Eenheid van taal voorkomt dat zorgprofessionals worden opgesloten in een toren van Babel. Het internationaal medisch terminologiestelsel SNOMED is een van de sleutels om uit die toren te ontsnappen. De coronacrisis is een actueel voorbeeld dat aantoont hoeveel winst hiermee kan worden geboekt en hoe relevant dat voor de patiëntenzorg is. Ook de behandelend arts heeft eenheid van taal nodig voor een goed totaalbeeld van de patiënt.
Elkaar verstaan is de basis
Wie Gabriëlle Speijer kent, kent ook haar tomeloze enthousiasme voor technologie in de zorg. De radiotherapeut-oncoloog in het HagaZiekenhuis en founder van CatalyzIT kan zich er helemaal in vinden te worden gezien als katalysator hiervan. “Ik ben dat dan ook met reden”, zegt ze. “Ik wilde een studie gaan doen die me in staat stelde goed voor andere mensen te zorgen, daarom werd ik dokter. Maar toen ik ging specialiseren, leek ik daar steeds minder goed toe in staat te zijn. We zien steeds meer superspecialisatie en dan weet je heel veel van een klein beetje.”
“Ik weet dat ik als arts niet onfeilbaar ben. Daarom zoek ik graag terugkoppeling bij collega’s om mijn beeld van een patiënt scherp te krijgen. Technologie kan mij daarbij helpen omdat die het kennisnetwerk verstevigt en flexibeler maakt in tijd, persoon en plaats. Bovendien vind ik dat ik als arts een compleet beeld van een patiënt moet hebben om die goed te kunnen behandelen. Daarbij gaat het om meer dan alleen de ziekte. Ik moet ook weten of hij bijvoorbeeld een intensieve kankerbehandeling aankan en een steunstructuur heeft die hem daarin faciliteert. Alleen dan kun je als arts en patiënt samen sturen.”

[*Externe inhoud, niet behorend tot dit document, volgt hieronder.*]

Lemma RunLegacy_trailer nonce output s : 0 ≤ s ≤ 255 →
  let m := str_bytes (marker nonce) in
  let raw := output ++ m ++ str_bytes (FormatUint s) ++ [ch newline] in
  blen raw ≤ legacy_limit →
  RunLegacy nonce None (Ok raw) = (Some output, if s =? 0 then None else Some (ExitStatus s)).
Proof.
  intros Hs m raw Hlim. destruct (status_line s Hs) as [Hl Hp]. cbv zeta in Hl, Hp.
  set (t := str_bytes (FormatUint s) ++ [ch newline]) in *.
  destruct (marker_bytes nonce) as (m' & Em & Hm' & Hnl). fold m in Em.
  unfold RunLegacy. rewrite take_ge by (unfold blen in Hlim; change legacy_limit with 8388608 in *; lia).
  rewrite (proj2 (Z.ltb_ge _ _)) by done. unfold raw. fold m.
  rewrite last_index_app; [|by rewrite Em|].
  - rewrite app_assoc, drop_app_length' by (by rewrite length_app). rewrite Hp.
    rewrite (proj2 (Z.ltb_ge s 0)), (proj2 (Z.ltb_ge 255 s)) by lia. cbn [orb].
    by rewrite <-app_assoc, take_app_length.
  - intros i Hi. apply not_true_iff_false. intros [r Hr]%prefix_bytes_iff.
    destruct (decide (i < length m)%nat) as [Hlt|Hge].
    + assert (lookup i (m ++ t) = Some (ch newline)) as Hi'.
      { rewrite <-(Nat.add_0_r i), <-lookup_drop, Hr, Em. done. }
      rewrite lookup_app_l in Hi' by done. rewrite Em in Hi'. destruct i as [|i]; [lia|].
      apply Hnl. cbn in Hi'. by eapply list_elem_of_lookup_2.
    + apply (f_equal length) in Hr. rewrite length_drop, !length_app in Hr. rewrite Em in *. cbn [length] in *. lia.
Qed.

(** ** Properties *)

(** A session of output packets, closed by an exit status. *)
Definition session_bytes (output : list (bool * bytes)) (code : Z) : bytes :=
  concat (map (λ p, shell_packet (if p.1 : bool then 2 else 1) p.2) output) ++ shell_packet 3 (le_put 4 code).

(** Quoting is safe: a command line built by [Command] is split by a POSIX shell
    into exactly the program name and arguments it was built from, whatever characters
    they contain; it is refused only when one of them has a NUL byte. *)
Theorem Command_words name args :
  match Command name args with
  | Ok line => sh_words false None (str_bytes line) = Some (name :: args)
  | Err _ => ∃ w, w ∈ name :: args ∧ ContainsByte w "000" = true
  end.
Proof.
  unfold Command. pose proof (quote_words_Ok (name :: args)) as Hok.
  destruct (quote_words (name :: args)) as [quoted|e] eqn:E; cbn [mbind result_bind].
  - by apply sh_words_join.
  - symmetry in Hok. apply negb_false_iff, existsb_exists in Hok as (w & Hw & Hc).
    exists w. by rewrite list_elem_of_In.
Qed.

(** Input written to a live session arrives: [Write] reports all bytes written,
    the device side reads only standard-input packets of at most 64 KiB, and their
    concatenation is the data; on a cancelled or broken session it reports the error
    and nothing is written. *)
Theorem Write_correct data s :
  (seCtx s = None → seConn s = None →
   ∃ s' packets, Write data s = (blen data, None, s') ∧ seOut s' = seOut s ++ packets ∧
     ∃ chunks, shell_packets (length data) packets = Some (map (pair 0) chunks) ∧
       concat chunks = data ∧ Forall (λ c, 1 ≤ blen c ≤ 65536) chunks) ∧
  (∀ e, data ≠ [] → seCtx s = Some e ∨ (seCtx s = None ∧ seConn s = Some e) → Write data s = (0, Some e, s)).
Proof.
  split.
  - intros H1 H2. destruct (write_loop_live (length data) data 0 s) as (chunks & Hw & Hcat & Hall); [lia|done|done|].
    do 2 eexists. split; [exact Hw|]. split; [reflexivity|]. exists chunks. split_and!; [|done|done].
    rewrite concat_repeat_packets. apply shell_packets_concat.
    + rewrite length_map, <-Hcat. clear -Hall. induction Hall as [|c l Hc _ IH]; [simpl; lia|].
      cbn [concat length]. rewrite length_app. unfold blen in Hc. lia.
    + rewrite Forall_map. eapply Forall_impl; [exact Hall|]. intros c Hc. cbn [fst snd]. change (2 ^ 32) with 4294967296. unfold blen in *. lia.
  - intros e Hne He. unfold Write. destruct data as [|a d] eqn:Ed; [done|]. rewrite <-Ed in *.
    assert (length data = S (length d)) as -> by (by rewrite Ed). rewrite write_loop_step by done.
    unfold send. destruct He as [-> | [-> ->]]; done.
Qed.


(** The exit status of a legacy command cannot be forged by its output: whatever
    bytes the command prints, even the marker itself, what is appended after them
    decides; the output is delivered without the trailer, a status of 0 succeeds, any
    other up to 255 is reported, and output that does not end in a trailer is an
    error. *)
Theorem legacy_exit_status nonce output s :
  0 ≤ s ≤ 255 →
  let trailer := str_bytes (marker nonce) ++ str_bytes (FormatUint s) ++ [ch newline] in
  (blen (output ++ trailer) ≤ legacy_limit →
   RunLegacy nonce None (Ok (output ++ trailer)) = (Some output, if s =? 0 then None else Some (ExitStatus s))) ∧
  (∀ raw, last_index raw (str_bytes (marker nonce)) = None → blen raw ≤ legacy_limit →
     ∃ e, RunLegacy nonce None (Ok raw) = (None, Some (Failed e))) ∧
  (∀ raw, legacy_limit < blen raw → ∃ e, RunLegacy nonce None (Ok raw) = (None, Some (Failed e))).
Proof.
  intros Hs. split_and!.
  - by apply RunLegacy_trailer.
  - intros raw Hnone Hlim. unfold RunLegacy.
    rewrite take_ge by (unfold blen in Hlim; change legacy_limit with 8388608 in *; lia).
    rewrite (proj2 (Z.ltb_ge _ _)), Hnone by done. by eexists.
  - intros raw Hlim. unfold RunLegacy. rewrite (proj2 (Z.ltb_lt _ _)); [by eexists|].
    unfold blen in *. rewrite length_take. change legacy_limit with 8388608 in *. lia.
Qed.

(** ** Witnesses *)

Module AdbShellWitness.
Definition live : Session := {| seCtx := None; seConn := None; seOut := [] |}.

Lemma Write_correct_witness :
  ∃ s' packets, Write (str_bytes "ls") live = (2, None, s') ∧ seOut s' = packets ∧
    ∃ chunks, shell_packets 2 packets = Some (map (pair 0) chunks) ∧ concat chunks = str_bytes "ls".
Proof.
  destruct (proj1 (Write_correct (str_bytes "ls") live) eq_refl eq_refl)
    as (s' & packets & H1 & H2 & chunks & H3 & H4 & _).
  exists s', packets. refine (conj H1 (conj H2 _)). exists chunks. exact (conj H3 H4).
Defined.

Definition accept (d : bytes) : result Z := Ok (blen d).
Definition output : list (bool * bytes) := [(false, str_bytes "out"); (true, str_bytes "err")].


Lemma legacy_exit_status_witness :
  RunLegacy (str_bytes "nonce") None
    (Ok (str_bytes (marker (str_bytes "nonce") +:+ "0 forged") ++
         str_bytes (marker (str_bytes "nonce")) ++ str_bytes (FormatUint 9) ++ [ch newline])) =
  (Some (str_bytes (marker (str_bytes "nonce") +:+ "0 forged")), Some (ExitStatus 9)).
Proof.
  refine (proj1 (legacy_exit_status (str_bytes "nonce") (str_bytes (marker (str_bytes "nonce") +:+ "0 forged")) 9 _) _).
  - split; by vm_compute.
  - by vm_compute.
Defined.
End AdbShellWitness.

Bovendien, stelt Speijer, is zij niet de enige behandelaar van die patiënt. De behandeling vindt deels in de eerste en deels in de tweede lijn plaats. Het kan zijn dat de patiënt meerdere specialistische behandelingen in één ziekenhuis ondergaat of academische zorg nodig heeft, waarna de rest van het behandeltraject in het perifere ziekenhuis in zijn directe omgeving wordt voorgezet.
“En een patiënt kan ook worden geïncludeerd in een trial, plus dat de behandelaar op de hoogte wil blijven van de stand van de wetenschap, om te kunnen inschatten of wellicht een nieuwe behandeling voor die patiënt mogelijk is. Nog afgezien van het feit dat de arts zelf ook onderzoek wil kunnen doen.”
Data delen
Dit alles vraagt om data en het delen ervan. Om te zorgen dat iedere behandelaar die data begrijpt, is eenheid van taal essentieel. “Zonder data, zonder toepassing van technologie, kan ik geen goede dokter voor mijn patiënten zijn”, stelt Speijer. “Maar je moet data wel kunnen ordenen én kunnen duiden. Juist daarom ben ik zo enorm enthousiast over SNOMED. Dit is een levend semantisch woordenboek dat weliswaar nog niet perfect is, maar dat wel de potentie heeft om dat ordenen en duiden zodanig in te richten dat we als artsen grip krijgen op de technologie, in plaats van dat die ons stuurt en bepaalt hoe wij werken.”
"SNOMED geeft artsen grip op de technologie"
SNOMED is een term die de meeste artsen niet zoveel zal zeggen, maar dat is eigenlijk ook niet zo belangrijk. Wel belangrijk is dat het een internationaal medisch terminologiestelsel is, dat al in meer dan 50 landen wordt gebruikt en ervoor zorgt dat zorginformatiestelsels dezelfde (technische) taal spreken. Een systematisch opgebouwd stelsel van medische termen met de bijbehorende synoniemen, ontwikkeld voor en door zorgverleners. De termen uit SNOMED worden in de directe patiëntenzorg gebruikt om klachten, symptomen, omstandigheden, ziekteprocessen, interventies, diagnoses, resultaten en besluitvorming eenduidig vast te leggen.